#### Source material ####

Lemma not_found_iff_absent_witness :
  (status_code (snd (exec (GetUser 999) two_users)) = 404
   <-> ~ In 999 (map id (rows two_users))) /\
  (status_code (snd (exec (UpdateUser 999 jane_doe) two_users)) = 404
   <-> ~ In 999 (map id (rows two_users))) /\
  (status_code (snd (exec (DeleteUser 999) two_users)) = 404
   <-> ~ In 999 (map id (rows two_users))) /\
  (~ In 999 (map id (rows two_users)) ->
   snd (exec (UpdateUser 999 jane_doe) two_users)
   = mkResponse 404 (detail_json "User not found") /\
   snd (exec (DeleteUser 999) two_users)
   = mkResponse 404 (detail_json "User not found") /\
   rows (fst (exec (UpdateUser 999 jane_doe) two_users)) = rows two_users /\
   rows (fst (exec (DeleteUser 999) two_users)) = rows two_users).
Proof.
  apply (not_found_iff_absent two_users 999 jane_doe); reflexivity.
Defined.

(** ** Delete and update, when the engine answers *)

(** X4: when the engine answers, deleting the id of a stored record
    answers 200 with the message "User deleted successfully"; the table
    loses that record and no other, the remaining records keep their
    order, and deleting the same id again answers 404. *)
Theorem delete_removes_record (w : world) (user_id : Z) (r : User) :
  no_faults w ->
  ascending (map id (rows w)) ->
  first_by_id user_id (rows w) = Some r ->
  snd (exec (DeleteUser user_id) w)
  = mkResponse 200 (message_json "User deleted successfully") /\
  rows (fst (exec (DeleteUser user_id) w))
  = filter (fun x => negb (id x =? user_id)) (rows w) /\
  (forall x, In x (rows (fst (exec (DeleteUser user_id) w)))
             <-> In x (rows w) /\ x <> r) /\
  S (List.length (rows (fst (exec (DeleteUser user_id) w)))) = List.length (rows w) /\
  snd (exec (DeleteUser user_id) (fst (exec (DeleteUser user_id) w)))
  = mkResponse 404 (detail_json "User not found").
Proof.
  intros Hf Ha Hq.
  pose proof (first_by_id_has_id _ _ _ Hq) as Hid.
  pose proof (first_by_id_In _ _ _ Hq) as Hin.
  pose proof (stored_id_in_range _ _ _ Hq) as Hrange.
  unfold exec, serve. rewrite delete_user_answers by assumption. rewrite Hq.
  cbn [fst snd respond]. rewrite (rows_deleted user_id w).
  split; [reflexivity|]. split; [reflexivity|]. split; [|split].
  - intros x. rewrite delete_rows_In. split.
    + intros [Hx Hne]. split; [assumption|]. intros ->. contradiction.
    + intros [Hx Hne]. split; [assumption|]. intros E. apply Hne.
      apply (ascending_unique (rows w)); auto. congruence.
  - rewrite <- Hid. now apply delete_rows_length.
  - rewrite delete_user_answers
      by (try apply with_rows_no_faults; try do 2 apply sent_no_faults; assumption).
    rewrite (rows_deleted user_id w). now rewrite delete_rows_first.
Qed.

Lemma delete_removes_record_witness :
  snd (exec (DeleteUser 1) two_users)
  = mkResponse 200 (message_json "User deleted successfully") /\
  rows (fst (exec (DeleteUser 1) two_users))
  = filter (fun x => negb (id x =? 1)) (rows two_users) /\
  (forall x, In x (rows (fst (exec (DeleteUser 1) two_users)))
             <-> In x (rows two_users) /\ x <> john) /\
  S (List.length (rows (fst (exec (DeleteUser 1) two_users))))
  = List.length (rows two_users) /\
  snd (exec (DeleteUser 1) (fst (exec (DeleteUser 1) two_users)))
  = mkResponse 404 (detail_json "User not found").
Proof.
  apply (delete_removes_record two_users 1 john).
  - reflexivity.
  - simpl. repeat split; try tauto. intros y [<-|[]]. lia.
  - reflexivity.
Defined.


Lemma unchanged_refl (r : User) :
  unchanged r (mkUserCreate (name r) (email r) (age r)) = true.
Proof.
  unfold unchanged. cbn [uc_name uc_email uc_age].
  now rewrite !String.eqb_refl, Z.eqb_refl.
Qed.








(** X7: a record can be sent back as it was read.  When the engine
    answers and the table is well formed, the body that GET /users/{id}
    returns, sent to PUT /users/{id}, passes validation (the members [id]
    and [created_at] are ignored), is answered 200 with the same record,
    and leaves the table as it is. *)
Theorem put_back_what_get_returned (lax_int : json -> option Z)
    (isoformat : Z -> string) (w : world) (user_id : Z) (r : User) :
  no_faults w ->
  well_formed (rows w) ->
  first_by_id user_id (rows w) = Some r ->
  snd (exec (GetUser user_id) w) = mkResponse 200 (user_json (model_validate r)) /\
  validate_UserCreate lax_int (json_of_response isoformat (model_validate r))
  = Some (mkUserCreate (name r) (email r) (age r)) /\
  snd (app lax_int
         (PUT_users_id user_id (json_of_response isoformat (model_validate r))) w)
  = mkResponse 200 (user_json (model_validate r)) /\
  rows (fst (app lax_int
               (PUT_users_id user_id
                  (json_of_response isoformat (model_validate r))) w))
  = rows w.
Proof.
  intros Hf [Ha Hnd] Hq.
  pose proof (stored_id_in_range _ _ _ Hq) as Hrange.
  split.
  { unfold exec, serve. rewrite get_user_answers by assumption. now rewrite Hq. }
  assert (validate_UserCreate lax_int (json_of_response isoformat (model_validate r))
          = Some (mkUserCreate (name r) (email r) (age r))) as Hv by reflexivity.
  split; [exact Hv|].
  unfold app. rewrite Hv. unfold exec, serve.
  rewrite update_user_answers by assumption. rewrite Hq, unchanged_refl.
  now cbn [fst snd respond rows sent].
Qed.

Lemma put_back_what_get_returned_witness :
  snd (exec (GetUser 1) two_users) = mkResponse 200 (user_json (model_validate john)) /\
  validate_UserCreate lax_int_digits
    (json_of_response (fun _ => "2023-11-14T22:13:20") (model_validate john))
  = Some (mkUserCreate (name john) (email john) (age john)) /\
  snd (app lax_int_digits
         (PUT_users_id 1 (json_of_response (fun _ => "2023-11-14T22:13:20")
                            (model_validate john))) two_users)
  = mkResponse 200 (user_json (model_validate john)) /\
  rows (fst (app lax_int_digits
               (PUT_users_id 1 (json_of_response (fun _ => "2023-11-14T22:13:20")
                                  (model_validate john))) two_users))
  = rows two_users.
Proof.
  apply (put_back_what_get_returned lax_int_digits
           (fun _ => "2023-11-14T22:13:20") two_users 1 john).
  - reflexivity.
  - split.
    + simpl. repeat split; try tauto. intros y [<-|[]]. lia.
    + simpl. repeat constructor; simpl; intuition discriminate.
  - reflexivity.
Defined.

(** ** Creation, when the engine answers *)















(** ** Pages *)

Lemma sqlite_int_between (z : Z) :
  0 <= z -> z <= max_rowid -> sqlite_int z = true.
Proof.
  intros H0 H1. unfold sqlite_int. apply andb_true_iff.
  split; apply Z.leb_le; [unfold max_rowid in *; lia | exact H1].
Qed.

(** X13: consecutive pages join.  When the engine answers, for a skip
    and two limits that are not negative, with sums that are integers of
    the engine, the page of [a] records from [skip] followed by the page
    of [b] records from [skip + a] is the page of [a + b] records from
    [skip]. *)
Theorem pages_join (w : world) (skip a b : Z) :
  no_faults w -> 0 <= skip -> 0 <= a -> 0 <= b ->
  skip + a <= max_rowid -> a + b <= max_rowid ->
  exists first second,
    snd (get_users skip a w) = inr first /\
    snd (get_users (skip + a) b w) = inr second /\
    snd (get_users skip (a + b) w) = inr (first ++ second).
Proof.
  intros Hf Hs Ha Hb Hsa Hab.
  rewrite !get_users_answers by (assumption || apply sqlite_int_between; lia).
  cbn [snd].
  eexists. eexists. split; [reflexivity|]. split; [reflexivity|].
  f_equal. rewrite <- map_app. f_equal.
  unfold sql_limit, sql_offset.
  destruct (Z.ltb_spec a 0); [lia|]. destruct (Z.ltb_spec b 0); [lia|].
  destruct (Z.ltb_spec (a + b) 0); [lia|].
  rewrite !Z2Nat.inj_add by assumption.
  rewrite <- skipn_then_skipn. symmetry. apply firstn_then_firstn.
Qed.

Lemma pages_join_witness :
  exists first second,
    snd (get_users 0 1 two_users) = inr first /\
    snd (get_users (0 + 1) 1 two_users) = inr second /\
    snd (get_users 0 (1 + 1) two_users) = inr (first ++ second).
Proof.
  apply (pages_join two_users 0 1 1);
    [reflexivity | lia | lia | lia | vm_compute; discriminate
     | vm_compute; discriminate].
Defined.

####

# [Work to complete]
Search the entries for the word "discriminate" and report how many lines contain it, as a bare number.

# [Answer section]
3